本发明涉及生物技术领域,且特别涉及一种细胞蜡块及其直接制备方法。
背景技术:
脱落细胞学检查是肿瘤诊断有效手段之一,普通涂片制作过程中吸取的少量胸腹水不能代表整个胸腹水的状况,且制作完毕之后剩余的胸腹水往往被遗弃,而细胞蜡块可以收集送检胸腹水中的绝大部分细胞,以便观察大部分细胞的形态,且细胞蜡块易于保存,大大提高了细胞病理学诊断的敏感性和特异性,弥补了常规细胞涂片制作有限而不够作多种染色的不足之处,可进行进一步研究和前瞻性研究。但现有的细胞蜡块制作中固定时间长,细胞丢失明显。
技术实现要素:
本发明的目的在于提供一种细胞蜡块,其细胞结构清楚,提高了病理诊断的阳性检出率及准确率。
本发明的另一目的在于提供一种细胞蜡块直接制备方法,操作简单,固定时间较短,有效固定样本中的几乎所有的细胞,防止细胞的浪费。
本发明解决其技术问题是采用以下技术方案来实现的。
本发明提出一种细胞蜡块的直接制备方法,其包括:
将细胞样本在800-2100r/min的条件下第一次离心进行5-10min,收集第一沉淀样本,加入第一固定液,混合均匀后,在1800-2100r/min的条件下第二次离心5-6min,得第二沉淀。
于第二沉淀中加入第二固定液,混合均匀后,静置,将收集的第三沉淀脱水、透明、浸蜡以及包埋。
本发明提出一种由上述直接制备方法制得的细胞蜡块。
本发明实施例的细胞蜡块及其直接制备方法的有益效果是:
通过在800-2100r/min的条件下第一次离心进行5-10min,有效沉淀所需细胞,同时防止所需要的细胞破碎。第一次离心后,去除破碎的细胞、杂质混合的上清液后,在第一固定液与第二次离心的配合下,进一步去除杂质,同时固定细胞,使最后细胞蜡块的细胞保持较佳的形态结构,接着,通过第二沉淀中与第二固定液的配合,静置,有效得到最终所需要的细胞,操作简单,固定时间较短,有效固定样本中的几乎所有的细胞,防止细胞的浪费。
同时,制得的细胞蜡块便于切片,其中的细胞结构清楚,提高了病理诊断的阳性检出率及准确率。
具体实施方式
为使本发明实施例的目的、技术方案和优点更加清楚,下面将对本发明实施例中的技术方案进行清楚、完整地描述。实施例中未注明具体条件者,按照常规条件或制造商建议的条件进行。所用试剂或仪器未注明生产厂商者,均为可以通过市售购买获得的常规产品。

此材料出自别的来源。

Lemma output_reports this w w' r :
  output this w = (w', r) → this ∈ reported w'.
Proof.
  unfold output. unfold io_bind at 1. simpl. intros H.
  assert (grows (printf "[" >> output_loop 0 PRINTORDER this >>
                 printf ("]" +:+ newline))) as Hg.
  { apply grows_bind; [apply grows_printf|intros _].
    apply grows_bind; [apply grows_output_loop|intros _]. apply grows_printf. }
  apply Hg in H. simpl in H. destruct H as [k ->].
  rewrite <- app_assoc. apply elem_of_app. right. by left.
Qed.

Lemma grows_solve_loop (rec : GameState → io unit) n st :
  (∀ s, grows (rec s)) → grows (solve_loop rec n st).
Proof.
  intros Hrec. revert st. induction n as [|n IH]; intros [s|]; simpl;
    try apply grows_ret; [apply grows_lift|].
  apply grows_bind; [apply Hrec|intros _].
  apply grows_bind; [apply grows_lift|intros nx]. apply IH.
Qed.

Lemma grows_solve depth width g : grows (solve depth width g).
Proof.
  revert g. induction depth as [|depth IH]; intros g; simpl;
    [apply grows_lift|].
  apply grows_bind; [apply grows_isSolved_loop|intros ok].
  destruct ok; simpl; [|apply grows_ret].
  apply grows_bind; [apply grows_isSolved_loop|intros full].
  apply grows_bind; [destruct full; [apply grows_output|apply grows_ret]|].
  intros _. apply grows_bind; [apply grows_lift|intros nx].
  by apply grows_solve_loop.
Qed.

Lemma grows_run_all (rec : GameState → io unit) l :
  (∀ s, grows (rec s)) → grows (run_all rec l).
Proof.
  intros Hrec. induction l as [|s l IH]; simpl; [apply grows_ret|].
  apply grows_bind; [apply Hrec|by intros _].
Qed.

Lemma run_all_reports (rec : GameState → io unit) l s w w' :
  (∀ s, grows (rec s)) → s ∈ l → run_all rec l w = (w', Ret tt) →
  ∃ w1 w2, rec s w1 = (w2, Ret tt) ∧ reported w2 `prefix_of` reported w'.
Proof.
  intros Hrec. revert w. induction l as [|x l IH]; intros w Hin H.
  - by apply elem_of_nil in Hin.
  - simpl in H. apply io_bind_inv in H as (w1 & [] & Hx & H).
    apply elem_of_cons in Hin as [->|Hin].
    + exists w, w1. split; [done|]. by apply (grows_run_all rec l Hrec) in H.
    + by apply (IH w1).
Qed.

(** ** Pruning is sound, and the search is complete *)

Lemma row_ok_prefix pre ext partial r :
  row_ok (pre ++ ext) partial r = true → row_ok pre true r = true.
Proof.
  unfold row_ok.
  destruct (pre !! N.to_nat (NMAP_FIRST r)) as [p1|] eqn:H1; [|done].
  destruct (pre !! N.to_nat (NMAP_SECOND r)) as [p2|] eqn:H2; [|done].
  by rewrite (lookup_app_l_Some _ _ _ _ H1), (lookup_app_l_Some _ _ _ _ H2).
Qed.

下面对本发明实施例的细胞蜡块及其直接制备方法进行具体说明。
本发明提供一种细胞蜡块,用于应用于病理学的检测研究等,其由以下方法制得:
S1.将细胞样本在800-2100r/min的条件下第一次离心进行5-10min,收集第一沉淀样本。
当细胞样本为血性细胞样本时,为了去除红细胞对最终得到的细胞蜡块的干扰,优选地,将血性样本与乙醇乙酸液混合,振荡后进行第一次离心。

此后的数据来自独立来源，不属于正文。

(** C4. The two Schedule methods ask the builder for a POST request with
    nil options.  Over the pipeline of the specification the absent body
    is no cause of failure: when the path passes the check of the
    contract and the modifiers succeed, the request is built, from a
    base request with an empty payload and no query, and the method goes
    on to dispatch it; unless a modifier cancelled it, it is sent. *)
Theorem schedule_without_body :
  (∀ (options : list RequestOptionFunc) (st : state),
      ∃ ret rest,
        trace (ScheduleAllStorageMoves options st)
        = EvNewRequest "POST" "project_repository_storage_moves" None
            options ret :: rest)
  ∧ (∀ (project : Z) (options : list RequestOptionFunc) (st : state),
      ∃ ret rest,
        trace (ScheduleStorageMoveForProject project options st)
        = EvNewRequest "POST"
            ("projects/" +:+ Go.Itoa project +:+ "/repository_storage_moves")
            None options ret :: rest)
  ∧ (∀ (op : operation) (modifiers : list SpecModifier)
       (w : SpecWorld) (h : Heap) (r : SpecRequest),
      row_method (table op) = "POST" →
      let base := base_request "POST" (row_path (table op)) None in
      well_formed w (row_path (table op)) = true →
      apply_modifiers modifiers base = inr r →
      let res := call (C := spec_client) op modifiers (spec_state w h) in
      req_payload base = None
      ∧ req_query base = []
      ∧ (∃ ret,
           trace res
           = [EvNewRequest (C := spec_client) "POST" (row_path (table op))
                None modifiers (Some r, None);
              EvDo (C := spec_client) (Some r) IntoSlice ret])
      ∧ (req_cancelled r = false →
         sent (world (final res)) = sent w ++ [r])).
Proof.
  split; [|split].
  - intros. run; cases; unfold trace; cbn; do 2 eexists; reflexivity.
  - intros. run; cases; unfold trace; cbn; do 2 eexists; reflexivity.
  - intros op modifiers w h r Hpost base Hp Hm res.
    split; [reflexivity|]. split; [reflexivity|].
    subst res base. rewrite call_compose. revert Hpost Hp Hm.
    destruct op; cbn [table row_method row_path row_input row_output];
      try discriminate; intros _ Hp Hm;
      unfold compose, NewRequest, Do_slice, mbind, Svc_bind, mret, Svc_ret,
        spec_state, trace, final;
      cbn [client_NewRequest client_Do_slice spec_client world heap
           row_method row_path row_input row_output];
      rewrite (spec_NewRequest_ok _ _ _ _ _ _ Hp Hm);
      unfold spec_Do_slice, dispatch; cbn [world heap];
      destruct (req_cancelled r);
      destruct (transport w r) as [|status body];
      try destruct (success status);
      try destruct (Unmarshal_slice _ _) as [[? ?]|];
      cbn; (split; [eexists; reflexivity|]); intros; done.
Qed.

(** C3, as amended. The file exposes six methods, not five.  Each is the
    composition of builder, dispatcher and decoder that section 4.4
    describes, with the method, path, input and output of its row of the
    table. *)
Theorem six_operations :
  length exposed_methods = 6%nat
  ∧ NoDup exposed_methods
  ∧ (∀ n : method_name, n ∈ exposed_methods ∧ ∃ op, name_of op = n)
  ∧ (∀ (op : operation) (options : list RequestOptionFunc) (st : state),
        call op options st = compose (table op) options st).
Proof.
  split; [reflexivity|]. split; [|split].
  - unfold exposed_methods.
    apply NoDup_ListNoDup. repeat constructor; cbn; intuition discriminate.
  - pose (o := {| Page := 0; Cursor := ""; PerPage := 0 |}).
    intros n; split.
    + unfold exposed_methods. destruct n; repeat constructor.
    + destruct n;
        [exists (OpRetrieveAllStorageMoves o)
        |exists (OpRetrieveAllStorageMovesForProject 0 o)
        |exists (OpGetStorageMove 0)
        |exists (OpGetStorageMoveForProject 0 0)
        |exists OpScheduleAllStorageMoves
        |exists (OpScheduleStorageMoveForProject 0)]; reflexivity.
  - apply call_compose.
Qed.

End Methods.

(** C3, as stated, fails: no list of five names holds every method of the
    file. *)
Lemma not_five_operations :
  ¬ ∃ l : list method_name,
      length l = 5%nat ∧ NoDup l ∧ ∀ n : method_name, n ∈ l.
Proof.
  intros (l & Hlen & _ & Hall).
  assert (Hsub : exposed_methods ⊆+ l).
  { apply NoDup_submseteq; [|intros n _; apply Hall].
    unfold exposed_methods.
    apply NoDup_ListNoDup. repeat constructor; cbn; intuition discriminate. }
  apply submseteq_length in Hsub. cbn in Hsub. lia.
Qed.


(** ** Decoding *)

(** Settling the tests on names once the folded key is known. *)
Ltac decide_names :=
  repeat match goal with
    | |- context [String.eqb (foldName ?tag) ?k] =>
        let b := eval vm_compute in (String.eqb (foldName tag) k) in
        change (String.eqb (foldName tag) k) with b
    end;
  cbv iota.

Section DecodeFacts.

Context {T : GoTime}.

Lemma store_members_app {A : Type}
    (set : string → JSON.value → A → option A)
    (ms1 ms2 : list (string * JSON.value)) (a : A) :
  store_members set (ms1 ++ ms2) a
  = a' ← store_members set ms1 a; store_members set ms2 a'.
Proof.
  revert a. induction ms1 as [|[k v] ms1 IH]; intros a; cbn; [done|].
  destruct (set k v a) as [a1|]; cbn; [apply IH|done].
Qed.

(** Members that leave a component of the struct alone, one by one,
    leave it alone together. *)
Lemma store_members_keep {A B : Type}
    (set : string → JSON.value → A → option A) (f : A → B)
    (ms : list (string * JSON.value)) (a a' : A) :
  Forall (λ kv, ∀ x x', set kv.1 kv.2 x = Some x' → f x' = f x) ms →
  store_members set ms a = Some a' → f a' = f a.
Proof.
  intros Hall. revert a. induction Hall as [|[k v] ms Hkv _ IH]; intros a; cbn.
  - by intros [= ->].
  - destruct (set k v a) as [a1|] eqn:Hset; cbn; [|done].
    intros H. rewrite (IH _ H). by apply Hkv.
Qed.

Lemma names_created_at (key : string) :
  names "created_at" key = true → foldName key = "CREATED_AT".
Proof. unfold names. intros H. by apply String.eqb_eq in H. Qed.

Lemma names_project (key : string) :
  names "project" key = true → foldName key = "PROJECT".
Proof. unfold names. intros H. by apply String.eqb_eq in H. Qed.

Lemma set_move_field_created_at key v m m' :
  names "created_at" key = true →
  set_move_field key v m = Some m' → Some (CreatedAt m') = store_time v.
Proof.
  intros Hk. apply names_created_at in Hk.
  unfold set_move_field, names. rewrite Hk. decide_names.
  destruct (store_time v); cbn; [|done]. by intros [= <-].
Qed.

Lemma set_move_field_other key v m m' :
  names "created_at" key = false →
  set_move_field key v m = Some m' → CreatedAt m' = CreatedAt m.
Proof.
  intros Hk. unfold set_move_field. rewrite Hk.
  repeat (match goal with
          | |- context [names ?tag key] => destruct (names tag key)
          end);
    intros; simplify_option_eq; reflexivity.
Qed.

其中,乙醇对组织细胞的处理既有固定作用又有脱水作用,乙醇借沉淀作用使蛋白质变性,乙酸不能沉淀白蛋白,但能沉淀核蛋白,渗透性强,固定快,能使红细胞膨胀而破碎,与乙醇配合使用效果佳。
该乙醇乙酸液由体积分数为24-25.5%的乙醇与乙酸按照体积比为18-19:1混合而得。可选地,乙醇乙酸液与血性细胞样本的体积比率应为12-16:1,有效破坏红细胞,同时经第一次离心,使破碎的红细胞随上清液去除,提高最后细胞蜡块的精准性。

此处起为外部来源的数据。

Definition prevCustomerCount (all : list (Order number)) (now : Date) (daysBack : nat) : nat :=
  Set_size (map customerName (prevOrders all now daysBack)).

(** [((current - previous) / previous) * 100] *)
Definition percent_change (current previous : number) : number :=
  num_mul (num_div (num_sub current previous) previous) (num_of_nat 100).

(** [prevRevenue ? ... : 0] *)
Definition revenueGrowth (all : list (Order number)) (now : Date) (daysBack : nat) : number :=
  if truthy (prevRevenue all now daysBack)
  then percent_change (totalRevenue all now daysBack) (prevRevenue all now daysBack)
  else num_zero.

(** [prevOrderCount ? ... : 0]: a count is truthy when it is not zero. *)
Definition orderGrowth (all : list (Order number)) (now : Date) (daysBack : nat) : number :=
  if (prevOrderCount all now daysBack =? 0)%nat then num_zero
  else percent_change (num_of_nat (totalOrders all now daysBack))
                      (num_of_nat (prevOrderCount all now daysBack)).

Definition customerGrowth (all : list (Order number)) (now : Date) (daysBack : nat) : number :=
  if (prevCustomerCount all now daysBack =? 0)%nat then num_zero
  else percent_change (num_of_nat (totalCustomers all now daysBack))
                      (num_of_nat (prevCustomerCount all now daysBack)).

(** [totalOrders ? totalRevenue / totalOrders : 0] *)
Definition averageOrderValue (all : list (Order number)) (now : Date) (daysBack : nat)
  : number :=
  if (totalOrders all now daysBack =? 0)%nat then num_zero
  else num_div (totalRevenue all now daysBack) (num_of_nat (totalOrders all now daysBack)).

(** *** Revenue by status

    The keys of [statusRevenue] are statuses of the ledger (lower-case
    words), never array indices nor names of [Object.prototype]. *)

(** [acc[status] || 0] *)
Definition or_zero (v : option number) : number :=
  match v with
  | Some x => if truthy x then x else num_zero
  | None => num_zero
  end.

(** The body of the [reduce]. *)
Definition add_status_revenue (acc : list (string * number)) (order : Order number)
  : list (string * number) :=
  obj_set (orderStatus order)
          (num_add (or_zero (obj_get (orderStatus order) acc)) (revenue_of truthy order))
          acc.

Definition statusRevenue (os : list (Order number)) : list (string * number) :=
  fold_left add_status_revenue os [].

Record status_entry : Type := {
  se_status : string;
  se_value : number;
  se_count : nat
}.

(** [Object.entries(statusRevenue).map(...)] over [filteredOrders] *)
Definition revenueByStatus (os : list (Order number)) : list status_entry :=
  map (fun e => {| se_status := capitalize (fst e);
                   se_value := snd e;
                   se_count :=
                     List.length (filter (fun o => String.eqb (orderStatus o) (fst e)) os) |})
      (statusRevenue os).

(** *** Top customers *)

(** The [Customer] of the customers hook (the fields used here). *)
Record Customer : Type := {
  cust_name : string;
  cust_totalSpent : number;
  cust_totalOrders : number
}.

Record customer_revenue : Type := {
  cr_name : string;
  cr_revenue : number;
  cr_orders : number
}.

(** [Array.prototype.sort] with [(a, b) => b.revenue - a.revenue]: the
    sort is stable, so for a comparator that is a total preorder the
    result is the one of the stable insertion below. *)
Fixpoint insert_desc (x : customer_revenue) (l : list customer_revenue)
  : list customer_revenue :=
  match l with
  | [] => [x]
  | y :: l' =>
      if num_leb (cr_revenue y) (cr_revenue x) then x :: y :: l'
      else y :: insert_desc x l'
  end.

同时振荡处理,促进乙醇乙酸液破坏红细胞,同时便于操作,有效节省制备的时间以及工艺。
当细胞样本为非血性细胞样本时,可直接进行第一次离心处理。
优选地,在第一次离心前,将细胞样本静置,使细胞沉积于底部,取底部样本进行第一次离心处理,有效提高第一次离心的效率。第一次离心在1800-2100r/min的条件下进行5-10min,有效沉淀所需细胞,同时防止所需要的细胞破碎。
S2.在第一沉淀样本中加入第一固定液,混合均匀后,在1800-2100r/min的条件下第二次离心5-6min,得第二沉淀。
其中,第一固定液为浓度为3.5-4.3wt%的中性缓冲甲醛溶液,中性缓冲甲醛溶液的温度为3-5℃。因甲醛能与蛋白质的氨基结合,使蛋白质凝固,进而有效固定细胞,防止细胞自溶,影响细胞蜡块的质量。需要说明的是,第一沉淀样本与第一固定液混合均匀,需要先将第一沉淀样本轻轻打散。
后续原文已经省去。